When you confirm that your surgeon performed a percutaneous vertebroplasty, you can turn to the following codes:

  • 22510 (Percutaneous vertebroplasty (bone biopsy included when performed), 1 vertebral body, unilateral or bilateral injection, inclusive of all imaging guidance; cervicothoracic)
  • 22511 (… lumbosacral)
  • +22512 (… each additional cervicothoracic or lumbosacral vertebral body (List separately in addition to code for primary procedure)Note: You should report +22512 in conjunction with 22510 or 22511, according to CPT®.

Rely on These Codes for Kyphoplasty

If your surgeon performs a vertebral fracture repair using cement via kyphoplasty, you can look to the following codes:

  • 22513 (Percutaneous vertebral augmentation, including cavity creation (fracture reduction and bone biopsy included when performed) using mechanical device (eg, kyphoplasty), 1 vertebral body, unilateral or bilateral cannulation, inclusive of all imaging guidance; thoracic)
  • 22514 (… lumbar)
  • +22515 (… each additional thoracic or lumbar vertebral body (List separately in addition to code for primary procedure)). Note: You should report +22515 in conjunction with 22513 and 22514.

Don’t miss: “Percutaneous vertebral augmentation procedures (22513-22515) are for the thoracic and lumbar areas only,” according to CPT® Assistant Vol. 25, No. 1. “If cervical vertebral augmentation is performed, the unlisted CPT® code (22899) should be reported.”

Follow Important Guidelines for Vertebroplasty and Kyphoplasty

When it comes to reporting vertebroplasty and kyphoplasty, make sure you follow certain rules set forth in the CPT® guidelines.

First, remember that vertebroplasty and kyphoplasty include bone biopsy when performed and the imaging guidance necessary to perform the procedure, so you cannot report these services separately.

Also, when submitting vertebroplasty and kyphoplasty claims, you should report only one primary procedure code and an add-on code for additional levels.

Caution: “This set of codes has had a number of revisions over the past decade,” says Gregory Przybylski, MD, immediate past chairman of neuroscience and director of neurosurgery at the New Jersey Neuroscience Institute, JFK Medical Center in Edison, New Jersey. “The most important changes include bundling of image guidance and clarification that bone biopsy is considered incidental to the procedure and not separately reportable.”

You should report these codes only once per vertebral body, regardless of whether the surgeon performed the unilateral or bilateral approach, Przybylski adds. The vignettes for these procedures do not include moderate sedation.

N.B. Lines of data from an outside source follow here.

Lemma open_subscription_ok n s after w : 0 ≤ n → world_ok n w → world_ok n (open_subscription s after w).
Proof.
  intros Hn Hw. unfold open_subscription.
  destruct (subscribe_spec n s after _ _ _ Hn Hw) as [(f & m & h & _ & _ & ->)|(r' & j & -> & _ & E1 & E2 & E3 & E4 & E5)];
    [by destruct w|].
  pose proof Hw as (En & Hh & Hnd & Hown & Hq & Hs). set (q := length (rpc_queues (w_rpc w))) in *.
  assert (Fresh : ∀ su, su ∈ w_subs w → (su_queue su < q)%nat).
  { intros su Hsu. destruct (Hs su Hsu) as (_ & it & Hi & _). by apply lookup_lt_Some in Hi. }
  assert (Eq : rpc_queues r' !! q = Some (drop j (w_log s w))) by (rewrite E2; by apply list_lookup_middle).
  rewrite Eq. set (su0 := mkSub _ _ _ _ _ _).
  change (streams_ok n r' (λ s, w_log s w) (w_subs w ++ [su0])).
  assert (Hsub : ∀ s' x, x ∈ ch_subscribers (get_channel s' r') ↔ x ∈ ch_subscribers (get_channel s' (w_rpc w)) ∨ (s' = s ∧ x = q)).
  { intros s' x. destruct (decide (s' = s)) as [->|Ns]; [rewrite E4; simpl; rewrite elem_queue_add; naive_solver|].
    rewrite E5 by done. naive_solver. }
  split_and!; simpl.
  - done.
  - intros s'. destruct (decide (s' = s)) as [->|Ns]; [rewrite E4|rewrite E5 by done]; apply Hh.
  - intros s'. destruct (decide (s' = s)) as [->|Ns]; [rewrite E4; by apply NoDup_set_add|rewrite E5 by done; apply Hnd].
  - intros s' x [Hx|[-> ->]]%Hsub; [destruct (Hown s' x Hx) as (su & ? & ? & ?); exists su|exists su0]; set_solver.
  - rewrite fmap_app. apply NoDup_app. split_and!; [done| |apply NoDup_singleton].
    intros x (su & -> & Hsu)%list_elem_of_fmap Hx%list_elem_of_singleton. specialize (Fresh su Hsu). simpl in Hx. lia.
  - intros su [Hsu| ->%list_elem_of_singleton]%elem_of_app.
    + specialize (Fresh su Hsu). apply (sub_ok_frame (w_rpc w)); [|rewrite Hsub; naive_solver lia|by rewrite E3|by apply Hs].
      rewrite E2. by apply lookup_app_l.
    + split; simpl; [lia|]. exists (drop j (w_log s w)). change (default [] (Some ?x)) with x.
      rewrite drop_rest. split_and!; try done. intros _ _. apply Hsub. by right.
Qed.

(** ** Advancing and leaving a subscription *)

Lemma update_sub_ok n r r' log subs k su su' :
  streams_ok n r log subs → subs !! k = Some su → su_queue su' = su_queue su → su_stream su' = su_stream su →
  rpc_queue_size r' = n →
  (∀ s, ch_history (get_channel s r') = ch_history (get_channel s r) ∧
        ch_sequence (get_channel s r') = ch_sequence (get_channel s r)) →
  (∀ s, NoDup (ch_subscribers (get_channel s r'))) →
  (∀ s q, q ∈ ch_subscribers (get_channel s r') → q ∈ ch_subscribers (get_channel s r)) →
  (∀ q, q ≠ su_queue su → rpc_queues r' !! q = rpc_queues r !! q ∧
     (q ∈ rpc_overloaded r' ↔ q ∈ rpc_overloaded r) ∧
     ∀ s, q ∈ ch_subscribers (get_channel s r') ↔ q ∈ ch_subscribers (get_channel s r)) →
  sub_ok r' log su' → streams_ok n r' log (<[k := su']> subs).
Proof.
  intros (En & Hh & Hnd & Hown & Hq & Hs) Hk Eq Est En' Hhist Hnd' Hsub Hothers Hsu'.
  assert (Lk : (k < length subs)%nat) by eauto using lookup_lt_Some.
  assert (Eqs : su_queue <$> <[k := su']> subs = su_queue <$> subs).
  { rewrite list_fmap_insert, Eq. apply list_insert_id. by rewrite list_lookup_fmap, Hk. }
  split_and!; [done| |done| |by rewrite Eqs|].
  - intros s. destruct (Hhist s) as [E1 E2], (Hh s) as (Es & j & ? & Eh & ?). split; [congruence|].
    exists j. by rewrite E1.
  - intros s q Hx%Hsub. destruct (Hown s q Hx) as (su1 & (i & Hi)%list_elem_of_lookup & E1 & E2).
    destruct (decide (i = k)) as [->|Ni].
    + exists su'. split; [|by simplify_eq]. apply list_elem_of_lookup. exists k. by apply list_lookup_insert_eq.
    + exists su1. split; [|done]. apply list_elem_of_lookup. exists i. by rewrite list_lookup_insert_ne.
  - intros su1 (i & Hi)%list_elem_of_lookup. destruct (decide (i = k)) as [->|Ni].
    + rewrite list_lookup_insert_eq in Hi by done. by simplify_eq.
    + rewrite list_lookup_insert_ne in Hi by done.
      destruct (Hothers (su_queue su1)) as (O1 & O2 & O3).
      { intros Ee. apply Ni. eapply NoDup_lookup; [exact Hq|by rewrite list_lookup_fmap, Hi|].
        simpl. by rewrite list_lookup_fmap, Hk, Ee. }
      apply (sub_ok_frame r); auto. apply Hs, list_elem_of_lookup. eauto.
Qed.

Lemma get_message_ok n k su w :
  w_subs w !! k = Some su → world_ok n w → world_ok n (get_message k su w).
Proof.
  intros Hk Hw. pose proof Hw as (En & Hh & Hnd & Hown & Hq & Hs).
  assert (Hsu : sub_ok (w_rpc w) (λ s, w_log s w) su) by (apply Hs, list_elem_of_lookup; eauto).
  destruct Hsu as (L & items & Hi & P & A & B). unfold get_message, queue_get. rewrite Hi.
  destruct items as [|m items].
  - apply (update_sub_ok n (w_rpc w) (w_rpc w) (λ s, w_log s w) _ _ su); try done.
    split; [done|]. by exists [].
  - match goal with |- context [w <| w_rpc := ?x |>] => set (r' := x) end.
    assert (Ec : ∀ s, get_channel s r' = get_channel s (w_rpc w)) by (by intros []).
    apply (update_sub_ok n (w_rpc w) r' (λ s, w_log s w) _ _ su); try done; try (intros s; by rewrite Ec).
    + intros q Nq. split_and!; [by apply list_lookup_insert_ne|done|]. intros s. by rewrite Ec.
    + split; [done|]. exists items. rewrite Ec. simpl. rewrite <-app_assoc.
      split_and!; try done. apply list_lookup_insert_eq. eauto using lookup_lt_Some.
Qed.

Lemma leave_subscription_ok n k su w :
  w_subs w !! k = Some su → world_ok n w → world_ok n (leave_subscription k su w).
Proof.
  intros Hk Hw. pose proof Hw as (En & Hh & Hnd & Hown & Hq & Hs).
  assert (Hsu : sub_ok (w_rpc w) (λ s, w_log s w) su) by (apply Hs, list_elem_of_lookup; eauto).
  destruct Hsu as (L & items & Hi & P & A & B). unfold leave_subscription.
  set (r' := unsubscribe _ _ _).
  assert (Hsub : ∀ s q, q ∈ ch_subscribers (get_channel s r') ↔
      q ∈ ch_subscribers (get_channel s (w_rpc w)) ∧ (s = su_stream su → q ≠ su_queue su)).
  { intros s q. subst r'. destruct (su_stream su), s; simpl; rewrite ?elem_discard; naive_solver. }
  apply (update_sub_ok n (w_rpc w) r' (λ s, w_log s w) _ _ su); try done.
  - subst r'. by destruct (su_stream su).
  - intros s. subst r'. by destruct (su_stream su), s.
  - intros s. specialize (Hnd s). subst r'. destruct (su_stream su), s; simpl in *; auto using NoDup_discard.
  - intros s q. rewrite Hsub. tauto.
  - intros q Nq. split_and!; [by subst r'; destruct (su_stream su)| |intros s; rewrite Hsub; naive_solver].
    assert (Eo : rpc_overloaded r' = discard (su_queue su) (rpc_overloaded (w_rpc w))) by (by destruct (su_stream su)).
    rewrite Eo, elem_discard. tauto.
  - split; [done|]. exists items. simpl. split_and!; try done; [by subst r'; destruct (su_stream su)|].
    intros [_ []]%Hsub; done.
Qed.

Lemma clear_history_ok n s r log subs : 0 ≤ n → streams_ok n r log subs → streams_ok n (clear_history s r) log subs.
Proof.
  intros Hn (En & Hh & Hnd & Hown & Hq & Hs).
  assert (Es : ∀ s', ch_subscribers (get_channel s' (clear_history s r)) = ch_subscribers (get_channel s' r))
    by (by destruct s; intros []).
  split_and!; [by destruct s| |..|done|].
  - intros s'. destruct (decide (s' = s)) as [->|Ns].
    + destruct (Hh s) as (E & _). unfold clear_history. rewrite get_set_eq. split; [done|].
      exists (length (log s)). split_and!; [done|by rewrite drop_ge; [|rewrite length_number]|lia].
    + unfold clear_history. rewrite get_set_ne by done. apply Hh.
  - intros s'. by rewrite Es.
  - intros s' q. rewrite Es. auto.
  - intros su Hsu. apply (sub_ok_frame r); [by destruct s|by rewrite Es|by destruct s|auto].
Qed.

Section delivery.
Context `{JsonLib} `{BytesText} `{RegexEngine} `{PyRepr}.

Lemma reader_receive_streams raw r :
  same_streams (match published raw r with Some (s, m) => publish s m r | None => r end) (reader_receive raw r).
Proof.
  unfold published, reader_receive. destruct (decode_message raw) as [msg|]; [|apply loop_test_same_streams].
  unfold handle_message. destruct (classify_message _ _) as [[]|]; try apply loop_test_same_streams; [|apply reader_exit_same_streams].
  eapply same_streams_trans; [|apply loop_test_same_streams].
  destruct (find _ _); [|apply same_streams_refl].
  eapply same_streams_trans; [|apply resolve_same_streams]. by split_and!; [|intros []|..].
Qed.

And, Don’t Forget Sacroplasty Guidelines

CPT® also gives guidance for reporting sacral augmentation, also known as sacroplasty, along with kyphoplasty and vertebroplasty in the “Percutaneous Vertebroplasty and Vertebral Augmentation” section of the CPT® manual.

You should report 0200T (Percutaneous sacral augmentation (sacroplasty), unilateral injection(s), including the use of a balloon or mechanical device, when used, 1 or more needles, includes imaging guidance and bone biopsy, when performed) and 0201T (Percutaneous sacral augmentation (sacroplasty), bilateral injections, including the use of a balloon or mechanical device, when used, 2 or more needles, includes imaging guidance and bone biopsy, when performed)) when the surgeon creates a cavity within a sacral vertebral body, then injects a material to fill that cavity, per the CPT® Guidelines.

Don’t miss: “When treating the sacrum, sacral procedures are reported only once per encounter,” according to the CPT® Guidelines. Also, the code descriptions for these codes include imaging guidance and bone biopsies, so you cannot report those services separately.